Brexit sure is interesting, isn’t it? “Interesting,” that is, in the old Chinese sense. After Parliament refused to approve Theresa May’s Brexit deal, but also paradoxically insisted on not leaving the EU without a deal, May scheduled a third and final vote on approving the deal. With ten days left until the Brexit deadline, it seemed right to give Parliament one last chance.
But then the House of Commons speaker—a nonpartisan MP who acts as a combined parliamentarian and order maintainer—threw a spanner in the works. He ruled that long precedent prohibited the same legislation from being introduced twice in a single session, so May couldn’t bring up her deal for another vote unless it was “substantially different” from the previous deal. That’s impossible, of course, since the deal was agreed with the EU and can’t be changed without their approval.

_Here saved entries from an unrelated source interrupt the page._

(** What stands under a name: a directory, or something else, a link or a file. *)
Inductive Node := Node_dir (directory : JobDir) | Node_other.
Inductive NodeKind := NodeKind_Directory | NodeKind_Other.
Definition Node_kind (node : Node) : NodeKind :=
  match node with Node_dir _ => NodeKind_Directory | Node_other => NodeKind_Other end.

Record World := mkWorld {
  state_files : gmap string (list N);
  root_files : gmap string (list N);
  incoming : gmap string (list N);
  jobs : gmap string Node;
  staging : gmap string Node;
  trash : gset string;
  locks : gmap LockId N;
  next_inode : N;
  (** every name a directory was ever published under *)
  published : gset string;
  (** which process has opened a lock of the job of which name *)
  users : gset (N * string);
  (** the processes that are over *)
  ended : gset N
}.

Definition area (w : World) (a : Area) : gmap string Node :=
  match a with Area_Jobs => jobs w | Area_Staging => staging w end.

Definition set_area (w : World) (a : Area) (nodes : gmap string Node) : World :=
  match a with
  | Area_Jobs => mkWorld (state_files w) (root_files w) (incoming w) nodes (staging w) (trash w) (locks w)
                   (next_inode w) (published w) (users w) (ended w)
  | Area_Staging => mkWorld (state_files w) (root_files w) (incoming w) (jobs w) nodes (trash w) (locks w)
                      (next_inode w) (published w) (users w) (ended w)
  end.
Definition set_locks (w : World) (l : gmap LockId N) : World :=
  mkWorld (state_files w) (root_files w) (incoming w) (jobs w) (staging w) (trash w) l (next_inode w) (published w) (users w) (ended w).
Definition set_trash (w : World) (entries : gset string) : World :=
  mkWorld (state_files w) (root_files w) (incoming w) (jobs w) (staging w) entries (locks w) (next_inode w) (published w) (users w) (ended w).
Definition take_inode (w : World) : World :=
  mkWorld (state_files w) (root_files w) (incoming w) (jobs w) (staging w) (trash w) (locks w) (next_inode w + 1)
    (published w) (users w) (ended w).
Definition set_published (w : World) (names : gset string) : World :=
  mkWorld (state_files w) (root_files w) (incoming w) (jobs w) (staging w) (trash w) (locks w) (next_inode w) names (users w) (ended w).
(** [t] has opened the lock [l]. *)
Definition mark_user (w : World) (t : N) (l : LockName) : World :=
  match l with
  | LockName_Job _ name =>
      mkWorld (state_files w) (root_files w) (incoming w) (jobs w) (staging w) (trash w) (locks w) (next_inode w)
        (published w) ({[(t, name)]} ∪ users w) (ended w)
  | _ => w
  end.
Definition mark_ended (w : World) (t : N) : World :=
  mkWorld (state_files w) (root_files w) (incoming w) (jobs w) (staging w) (trash w) (locks w) (next_inode w)
    (published w) (users w) ({[t]} ∪ ended w).
Lemma outside_step t w p file files v :
  outside p file -> files_at w p = Some files ->
  forall files', files' = <[file := v]> files \/ files' = delete file files ->
  guarantee t w (set_files w p files') /\ calm t w (set_files w p files').
Proof.
  intros Ho Hf files' Hf'. destruct p as [| | |[] name]; cbn in Ho, Hf; try done; try (by apply guar_none).
  destruct (directory w Area_Jobs name) as [d|] eqn:Hd; cbn in Hf; [|done]. injection Hf as <-.
  cbn [set_files]. rewrite Hd. apply (touched_step t w name d); [done|by eapply noncore_core|by left].
Qed.

Definition file_op (op : Op) : option (Place * string) :=
  match op with
  | Op_Replace p f _ | Op_Append p f _ | Op_Create p f | Op_Remove p f => Some (p, f)
  | _ => None
  end.

Lemma file_op_step t op p file w x w' :
  file_op op = Some (p, file) -> outside p file -> exec t op w x w' -> guarantee t w w' /\ calm t w w'.
Proof.
  intros Hop Ho He.
  assert (Hsame : guarantee t w w /\ calm t w w) by (split; [apply guar_refl|done]).
  destruct op; try done; cbn in Hop; injection Hop as -> ->; performed He;
    destruct (files_at w p) as [files|] eqn:Hf; repeat case_match;
    try (injection He as <- <-; exact Hsame); faults He; try exact Hsame;
    first [ eapply outside_step; [exact Ho|exact Hf|by left]
          | apply (outside_step t w p file files [] Ho Hf); by right ].
Qed.

Lemma ok_file_op t K op p file :
  file_op op = Some (p, file) -> outside p file -> forever K ->
  runs t K (call op) (fun _ => K).
Proof.
  intros Hop Ho HK. apply ok_step; [|intros _; by apply lasting_stable].
  intros w x w' Hi Hp He. destruct (file_op_step _ _ _ _ _ _ _ Hop Ho He) as [Hg Ha]. eauto.
Qed.

(** *** Making directories *)

Lemma make_directory_step t w name :
  known name w ->
  guarantee t w (make_directory w Area_Jobs name) /\ calm t w (make_directory w Area_Jobs name).
Proof.
  intros Hk. unfold make_directory. cbn [area]. destruct (jobs w !! name) as [n|] eqn:Hn.
  { split; [apply guar_refl|done]. }
  apply (guar_one t w _ name (Node_dir (mkJobDir (next_inode w) ∅ None))); try done.
  rewrite Hn. by apply move_husk.
Qed.
(* ===== verification/Jsonc.v ===== *)
(** jsonc.rs: editing JSON with comments in place.  A text is the list of its UTF-8 bytes and a position a
    number of bytes, as in the code; positions never reach the bound at which the code's saturating
    additions would differ, since a text is shorter than the address space. *)

From Stdlib Require Import NArith Lia String Ascii.
From stdpp Require Import base list strings.
From S2P Require Import Prelude RustStr Wire.

Abbreviation text := (list N).

(** What the code takes from serde_json: whether a text is a JSON value, the string a text denotes, and
    the text of a string. *)
Class JsonLibrary := {
  ignored_from_slice : list N -> option unit;
  string_from_slice : list N -> option string;
  string_to_text : string -> list N
}.

Inductive JsoncError :=
| JsoncError_Document (error : JsonError)
| JsoncError_Value (error : JsonError)
| JsoncError_EmptyPath
| JsoncError_NotObject (what : string)
| JsoncError_DuplicateKey (what : string).

(** ** The standard library on bytes *)

(** [char::is_char_boundary] on the bytes of a string *)
Definition is_char_boundary (l : text) (at_ : nat) : bool :=
  (at_ =? 0)%nat ||
  match l !! at_ with
  | Some b => negb (continuation b)
  | None => (at_ =? length l)%nat
  end.

(** [str::get(from..to)] and [str::get(from..)] *)
Definition get_range (l : text) (from to : nat) : option text :=
  if (from <=? to)%nat && is_char_boundary l from && is_char_boundary l to
  then Some (take (to - from) (drop from l)) else None.
Definition get_from (l : text) (from : nat) : option text :=
  if is_char_boundary l from then Some (drop from l) else None.
Definition unwrap_or_default (o : option text) : text := match o with Some l => l | None => [] end.

(** [str::char_indices], each character as its bytes *)
Fixpoint char_tail (l : text) : text * text :=
  match l with
  | b :: rest => if continuation b then let '(tail, rest) := char_tail rest in (b :: tail, rest) else ([], l)
  | [] => ([], [])
  end.
Fixpoint char_indices (fuel offset : nat) (l : text) : list (nat * text) :=
  match fuel, l with
  | S fuel, b :: rest =>
      let '(tail, rest) := char_tail rest in
      (offset, b :: tail) :: char_indices fuel (offset + S (length tail)) rest
  | _, _ => []
  end.

Definition take_while (p : N -> bool) : text -> text :=
  fix go l := match l with b :: rest => if p b then b :: go rest else [] | [] => [] end.

Fixpoint is_prefix (prefix l : text) : bool :=
  match prefix, l with
  | [], _ => true
  | a :: prefix, b :: l => (a =? b) && is_prefix prefix l
  | _ :: _, [] => false
  end.

Fixpoint contains (needle l : text) : bool :=
  is_prefix needle l || match l with _ :: l => contains needle l | [] => false end.

(** The position of the first match *)
Fixpoint find_position (p : N -> bool) (l : text) : option nat :=
  match l with
  | b :: rest => if p b then Some O else S <$> find_position p rest
  | [] => None
  end.

(** [rest.windows(2).position(|pair| pair == b"*/")] *)
Fixpoint find_close (l : text) : option nat :=
  match l with
  | a :: ((b :: _) as rest) => if (a =? 42) && (b =? 47) then Some O else S <$> find_close rest
  | _ => None
  end.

Isn’t that great? There are still options, though. Parliament could adjourn and then begin a new session. Or May could ask the EU for an extension to work through this mess. It’s worth noting that as bad as a no-deal crash out of the EU would be for Britain, it would be bad for the EU too, and for the same reasons. So they’d probably agree to an extension.
But who knows? On March 29 Britain is out of the EU unless everyone figures out some other alternative. They sure do like their drama in Europe, don’t they? I guess it takes the place of the endless wars they used to have.